A pressure of 20 pascals is applied
by an 8000-newton force to a square area. What is the length of a side of the
square?

Okay, so in this question, we’ve
got a square area, which we can draw something like this if we’re looking at it
slightly side-on. And we’ve been told that a force of
8000 newtons is applied to this area. This results in a pressure of 20
pascals. Now at this point, we can recall
the relationship between pressure, force, and area.

Pressure is defined as the force
per unit area or in other words the force exerted on an area divided by that
area. So using this equation, because we
know that the pressure exerted on this blue area is 20 pascals and the force exerted
is 8000 newtons, we can calculate the area. We can do this by rearranging the
equation for which we have to multiply both sides by 𝐴 divided by 𝑃. In this case, the 𝑃s on the
left-hand side cancel and the 𝐴s on the right-hand side cancel. What this leaves us with is that
area 𝐴 is equal to the force 𝐹 divided by the pressure 𝑃.

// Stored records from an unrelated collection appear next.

(* ===== verification/VmaRepr.v ===== *)
(** * Pointer trees represent abstract trees

    [zip_ok s c t]: in state [s] the VMA tree is the abstract tree [plug c t],
    with parent pointers, at pairwise distinct reserved nodes.  The rules below
    run the pointer operations at the focus [t]. *)
From S2P Require Import Prelude Paging PageAlloc VmaStore VmaTree VmaSpec.

(** ** The packed word of a branch *)

Lemma land_PIVOT_MASK x : 0 ≤ x < 2 ^ 64 → Z.land x PIVOT_MASK = x - x mod 4.
Proof.
  intros Hx. assert (x - x mod 4 = Z.shiftl (Z.shiftr x 2) 2) as ->.
  { rewrite Z.shiftl_mul_pow2, Z.shiftr_div_pow2 by lia. change (2 ^ 2) with 4.
    Z.div_mod_to_equations. lia. }
  change PIVOT_MASK with (Z.shiftl (Z.ones 62) 2). apply Z.bits_inj'. intros i Hi.
  rewrite Z.land_spec, !Z.shiftl_spec by lia.
  destruct (decide (i < 2)); [by rewrite !(Z.testbit_neg_r _ (i - 2)), andb_false_r by lia|].
  rewrite Z.shiftr_spec, testbit_ones by lia. replace (i - 2 + 2) with i by lia.
  destruct (Z.ltb_spec (i - 2) 62); [by rewrite andb_true_r|].
  rewrite (testbit_above 64) by lia. done.
Qed.
Definition pack (c : NodeColor) (pv : Z) : Z := pv + color_bit c.
Lemma pack_lor c pv : pivot_ok pv → pack c pv = Z.lor pv (color_bit c).
Proof.
  intros [Hb Hm]. unfold pack. destruct c; [by rewrite Z.lor_0_r, Z.add_0_r|].
  cbn [color_bit]. rewrite <-Z.add_lor_land.
  assert (Z.land pv 1 = 0) as ->; [|lia].
  change 1 with (Z.ones 1). rewrite Z.land_ones by lia. change (2 ^ 1) with 2. Z.div_mod_to_equations. lia.
Qed.
Lemma pack_bound c pv : pivot_ok pv → 0 ≤ pack c pv < 2 ^ 64.
Proof.
  intros [Hb Hm]. unfold pack. change (2 ^ 64) with (4 * 2 ^ 62) in *. generalize dependent (2 ^ 62). intros.
  destruct c; cbn [color_bit]; Z.div_mod_to_equations; lia.
Qed.
Lemma land_pack_mask c pv : pivot_ok pv → Z.land (pack c pv) PIVOT_MASK = pv.
Proof.
  intros H. rewrite land_PIVOT_MASK by (by apply pack_bound). destruct H as [_ Hm].
  unfold pack. destruct c; cbn [color_bit]; Z.div_mod_to_equations; lia.
Qed.
Lemma land_pack_1 c pv : pivot_ok pv → Z.land (pack c pv) 1 = color_bit c.
Proof.
  intros [_ Hm]. unfold pack. change 1 with (Z.ones 1) at 1. rewrite Z.land_ones by lia. change (2 ^ 1) with 2.
  destruct c; cbn [color_bit]; Z.div_mod_to_equations; lia.
Qed.
Lemma recolor_pack c c' pv : pivot_ok pv → recolor c (pack c' pv) = pack c pv.
Proof.
  intros H. unfold recolor. rewrite (pack_lor c) by done. f_equal.
  assert (∀ x, 0 ≤ x < 2 ^ 64 → Z.land x (unot 64 1) = x - x mod 2) as Hm.
  { intros x Hx. assert (x - x mod 2 = Z.shiftl (Z.shiftr x 1) 1) as ->.
    { rewrite Z.shiftl_mul_pow2, Z.shiftr_div_pow2 by lia. change (2 ^ 1) with 2.
      Z.div_mod_to_equations. lia. }
    change (unot 64 1) with (Z.shiftl (Z.ones 63) 1). apply Z.bits_inj'. intros i Hi.
    rewrite Z.land_spec, !Z.shiftl_spec by lia.
    destruct (decide (i < 1)); [by rewrite !(Z.testbit_neg_r _ (i - 1)), andb_false_r by lia|].
    rewrite Z.shiftr_spec, testbit_ones by lia. replace (i - 1 + 1) with i by lia.
    destruct (Z.ltb_spec (i - 1) 63); [by rewrite andb_true_r|].
    rewrite (testbit_above 64) by lia. done. }
  rewrite Hm by (by apply pack_bound). destruct H as [_ H4]. unfold pack.
  destruct c'; cbn [color_bit]; Z.div_mod_to_equations; lia.
Qed.

(** ** Branches from abstract fields *)

Definition mkb (side : Side) (c : NodeColor) (pv mx : Z) (par : option NodePtr) (near far : NodePtr) :
    BranchNode :=
  {| packed_fields := pack c pv; max_empty_area_size := mx; parent := par;
     left := (match side with Left => near | Right => far end);
     right := (match side with Left => far | Right => near end) |}.

Section mkb.
Context (side : Side) (c : NodeColor) (pv mx : Z) (par : option NodePtr) (x y : NodePtr).
Lemma mkb_pivot : pivot_ok pv → pivot (mkb side c pv mx par x y) = pv.
Proof. apply land_pack_mask. Qed.
Lemma mkb_color : pivot_ok pv → branch_color (mkb side c pv mx par x y) = c.
Proof. intros H. unfold branch_color. cbn. rewrite land_pack_1 by done. by destruct c. Qed.
Lemma mkb_recolor c' : pivot_ok pv →
  with_packed (recolor c') (mkb side c pv mx par x y) = mkb side c' pv mx par x y.
Proof. intros H. unfold with_packed, mkb. cbn. by rewrite recolor_pack. Qed.
Lemma mkb_child : child (mkb side c pv mx par x y) side = x.
Proof. by destruct side. Qed.
Lemma mkb_child_not : child (mkb side c pv mx par x y) (side_not side) = y.
Proof. by destruct side. Qed.
Lemma mkb_with_child z : with_child side z (mkb side c pv mx par x y) = mkb side c pv mx par z y.
Proof. by destruct side. Qed.
Lemma mkb_with_child_not z :
  with_child (side_not side) z (mkb side c pv mx par x y) = mkb side c pv mx par x z.
Proof. by destruct side. Qed.
Lemma mkb_with_parent q : with_parent q (mkb side c pv mx par x y) = mkb side c pv mx q x y.
Proof. done. Qed.
Lemma mkb_with_max n : with_max n (mkb side c pv mx par x y) = mkb side c pv n par x y.
Proof. done. Qed.
Lemma mkb_flip : mkb (side_not side) c pv mx par y x = mkb side c pv mx par x y.
Proof. by destruct side. Qed.
End mkb.
Lemma BranchNode_new_mkb side pv c par x y : pivot_ok pv →
  BranchNode_new pv false c par (match side with Left => x | Right => y end)
    (match side with Left => y | Right => x end) = mkb side c pv 0 par x y.
Proof.
  intros H. unfold BranchNode_new, mkb. f_equal. rewrite land_PIVOT_MASK by apply H.
  destruct H as [Hb Hm]. rewrite Hm, Z.sub_0_r, pack_lor by done. cbn. by rewrite Z.lor_0_r.
Qed.

(** ** Representation *)

Fixpoint repr (N : NodePtr → option Node) (par : option NodePtr) (t : tree) : Prop :=
  match t with
  | TLeaf p l => N p = Some (Leaf l)
  | TBranch p c pv mx l r =>
      N p = Some (Branch (mkb Left c pv mx par (ptr l) (ptr r))) ∧ repr N (Some p) l ∧ repr N (Some p) r
  end.
Fixpoint reprc (N : NodePtr → option Node) (rt h : NodePtr) (c : ctx) : Prop :=
  match c with
  | [] => rt = h
  | f :: c =>
      N (f_ptr f) = Some (Branch (mkb (f_side f) (f_color f) (f_pivot f) (f_max f) (ctx_parent c) h
                                    (ptr (f_other f)))) ∧
      repr N (Some (f_ptr f)) (f_other f) ∧ reprc N rt (f_ptr f) c
  end.

Lemma repr_TB N par side p c pv mx x y :
  repr N par (TB side p c pv mx x y) ↔
  N p = Some (Branch (mkb side c pv mx par (ptr x) (ptr y))) ∧ repr N (Some p) x ∧ repr N (Some p) y.
Proof. destruct side; cbn; [done|]. tauto. Qed.
Lemma ptr_TB side p c pv mx x y : ptr (TB side p c pv mx x y) = p.
Proof. by destruct side. Qed.
Lemma tmax_TB side p c pv mx x y : tmax (TB side p c pv mx x y) = mx.
Proof. by destruct side. Qed.
Lemma repr_ext N N' par t : (∀ x, x ∈ ptrs t → N' x = N x) → repr N par t → repr N' par t.
Proof.
  revert par. induction t as [p l|p c pv mx l IHl r IHr]; cbn; intros par H.
  - by rewrite H by set_solver.
  - intros (H1 & H2 & H3). rewrite H by set_solver. split; [done|].
    split; [apply IHl|apply IHr]; try done; intros; apply H; set_solver.
Qed.
Lemma reprc_ext N N' rt h c : (∀ x, x ∈ ctx_ptrs c → N' x = N x) → reprc N rt h c → reprc N' rt h c.
Proof.
  revert h. induction c as [|f c IH]; cbn; intros h H; [done|]. intros (H1 & H2 & H3).
  fold (ctx_ptrs c) in H. split; [by rewrite H by set_solver|].
  split; [eapply repr_ext; [|done]|apply IH; [|done]]; intros; apply H; set_solver.
Qed.
(** Giving the root of a tree another parent. *)
Lemma repr_reparent N N' par par' t :
  (∀ x, x ∈ ptrs t → x ≠ ptr t → N' x = N x) → NoDup (ptrs t) →
  (∀ b, N (ptr t) = Some (Branch b) → N' (ptr t) = Some (Branch (with_parent par' b))) →
  (∀ l, N (ptr t) = Some (Leaf l) → N' (ptr t) = Some (Leaf l)) →
  repr N par t → repr N' par' t.
Proof.
  destruct t as [p l|p c pv mx l r]; cbn; intros Hx Hnd Hb Hl; [auto|].
  intros (H1 & H2 & H3). apply NoDup_cons in Hnd as [Hp _]. rewrite elem_of_app in Hp.
  split; [by rewrite (Hb _ H1)|].
  split; (eapply repr_ext; [|done]); intros x Hin; apply Hx; try (intros ->); set_solver.
Qed.
Lemma repr_node N par t : repr N par t → ∃ n, N (ptr t) = Some n ∧ node_max n = tmax t ∧
  (match n with Branch b => parent b = par | Leaf _ => True end).
Proof. destruct t; cbn; [intros ->|intros (-> & _)]; eexists; split; done. Qed.
Lemma repr_color N par t n : repr N par t → pivots_ok t → N (ptr t) = Some n →
  match n with Branch b => branch_color b | Leaf _ => Black end = tcolor t.
Proof.
  destruct t; cbn; [by intros -> _ [= <-]|]. intros (-> & _) (? & ? & _) [= <-]. by apply mkb_color.
Qed.

Section tree.
Context {room : nat → vma → Prop} {reserved : vma → NodePtr → Prop}
  `{Hsrc : !NodeStore room reserved}.

(** What writing nodes leaves alone. *)
Record kept (s s' : vma) : Prop := {
  kept_reserved : ∀ q, reserved s' q ↔ reserved s q;
  kept_room : ∀ k, room k s → room k s';
  kept_size : size (pages s') = size (pages s);
  kept_used : pages_used s' = pages_used s;
  kept_mem : mem s' = mem s;
}.
(** What the operations on branches leave alone: the leaves, too. *)
Record evolves (s s' : vma) : Prop := {
  ev_kept : kept s s';
  ev_leaf : ∀ q l, node_at s q = Some (Leaf l) → node_at s' q = Some (Leaf l);
}.
#[export] Instance kept_preorder : PreOrder kept.
Proof.
  split; [by split|]. intros s1 s2 s3 [] []. split; try congruence; [|auto].
  intros q. etrans; eauto.
Qed.
#[export] Instance evolves_preorder : PreOrder evolves.
Proof. split; [by split|]. intros s1 s2 s3 [] []. split; [by trans s2|auto]. Qed.

Definition zip_ok (s : vma) (c : ctx) (t : tree) : Prop :=
  reprc (node_at s) (root s) (ptr t) c ∧ repr (node_at s) (ctx_parent c) t ∧
  NoDup (ptrs t ++ ctx_ptrs c) ∧ Forall (reserved s) (ptrs t ++ ctx_ptrs c).

Lemma zip_up s f c t : zip_ok s (f :: c) t ↔ zip_ok s c (fill1 f t).
Proof.
  unfold zip_ok. cbn [reprc ctx_parent]. unfold fill1. rewrite ptr_TB, repr_TB.
  assert (ptrs t ++ ctx_ptrs (f :: c) ≡ₚ
    ptrs (TB (f_side f) (f_ptr f) (f_color f) (f_pivot f) (f_max f) t (f_other f)) ++ ctx_ptrs c) as E.
  { rewrite ptrs_TB. cbn [ctx_ptrs flat_map app]. fold (ctx_ptrs c).
    rewrite <-Permutation_middle. by rewrite <-app_assoc. }
  rewrite E. tauto.
Qed.
Lemma zip_plug s c t : zip_ok s c t ↔ zip_ok s [] (plug c t).
Proof.
  revert t. induction c as [|f c IH]; intros t; [done|]. by rewrite zip_up, IH.
Qed.

(** ** Rules for single accesses *)

Lemma wp_read_node p n (Q : Node → vma → Prop) s :
  node_at s p = Some n → Q n s → wp (read_node p) Q s.
Proof. intros H HQ. unfold read_node. rewrite wp_bind, wp_get, wp_deref. eauto. Qed.
Lemma wp_read_branch p b (Q : BranchNode → vma → Prop) s :
  node_at s p = Some (Branch b) → Q b s → wp (read_branch p) Q s.
Proof. intros H HQ. unfold read_branch. rewrite wp_bind. eapply wp_read_node; [done|]. by rewrite wp_ret. Qed.
Lemma wp_unwrap_branch p b (Q : NodePtr → vma → Prop) s :
  node_at s p = Some (Branch b) → Q p s → wp (unwrap_branch p) Q s.
Proof. intros H HQ. unfold unwrap_branch. rewrite wp_bind. eapply wp_read_node; [done|]. by rewrite wp_ret. Qed.
Lemma kept_set_node s p n : kept s (set_node s p n).
Proof.
  split; [apply source_write|apply source_write|apply size_set_node|by destruct p|by destruct p].
Qed.
(** A write, with the new contents as an equation. *)
Lemma wp_write_node p n (Q : () → vma → Prop) s :
  is_Some (node_at s p) →
  (∀ s', (∀ q, node_at s' q = if decide (q = p) then Some n else node_at s q) →
     root s' = root s → kept s s' → Q () s') →
  wp (write_node p n) Q s.
Proof.
  intros [m Hm] HQ. unfold write_node. rewrite wp_bind. eapply wp_read_node; [done|].
  rewrite wp_modify. apply HQ; [intros; apply node_at_set; eauto|by destruct p|apply kept_set_node].
Qed.
Lemma wp_write_branch p b b' (Q : () → vma → Prop) s :
  node_at s p = Some (Branch b) →
  (∀ s', (∀ q, node_at s' q = if decide (q = p) then Some (Branch b') else node_at s q) →
     root s' = root s → evolves s s' → Q () s') →
  wp (write_node p (Branch b')) Q s.
Proof.
  intros H HQ. apply wp_write_node; [by eexists|]. intros s' HN Hr Hk. apply HQ; [done|done|].
  split; [done|]. intros q l Hq. rewrite HN, decide_False; [done|]. intros ->. congruence.
Qed.
Lemma wp_modify_branch p f b (Q : () → vma → Prop) s :
  node_at s p = Some (Branch b) →
  (∀ s', (∀ q, node_at s' q = if decide (q = p) then Some (Branch (f b)) else node_at s q) →
     root s' = root s → evolves s s' → Q () s') →
  wp (modify_branch p f) Q s.
Proof.
  intros H HQ. unfold modify_branch. rewrite wp_bind. eapply wp_read_branch; [done|].
  by eapply wp_write_branch.
Qed.
Lemma wp_set_root p (Q : () → vma → Prop) s :
  (∀ s', (∀ q, node_at s' q = node_at s q) → root s' = p → evolves s s' → Q () s') → wp (set_root p) Q s.
Proof.
  intros HQ. unfold set_root. rewrite wp_modify. apply HQ; [by intros []|done|].
  destruct (source_root s p) as [H1 H2]. split; [by split|]. by intros [].
Qed.
End tree.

Therefore, we can plug in the
values for the force which is 8000 newtons and the pressure which is 20 pascals. And since we’re working in base
units for both the pressure and the force, our answer ends up being 400 meters
squared, where meter squared is the base unit of area. So at this point, we’ve worked out
that the total blue area is 400 meters squared.

However, what we’ve been asked to
do is to find the length of one of the sides. Luckily though, we’ve been told
that this area is actually a square. And hence, we know that the lengths
of all of the sides are equal. So we can say that 𝑥 is the length
of one of the sides and therefore it’s also the length of all of the sides. Then, we can work out that the area
of a square is found by multiplying its length by its width, which because it’s a
square, it’s 𝑥 in both cases. Therefore, we can say that the area
is equal to the length squared.

And hence, if we want to find the
length of one of the sites which is 𝑥, we need to rearrange this equation by taking
the square root of both sides. This way, the square root on the
right-hand side cancels with the squared. And what we’re left with is that
the square root of the area of the square is equal to the length of one of its
sides. But then, we’ve just calculated the
area to be 400 meters squared. Therefore, the length of one of the
sides of the square is the square root of 400 meters squared. And this ends up being 20 meters,
which also happens to be the final answer to our question.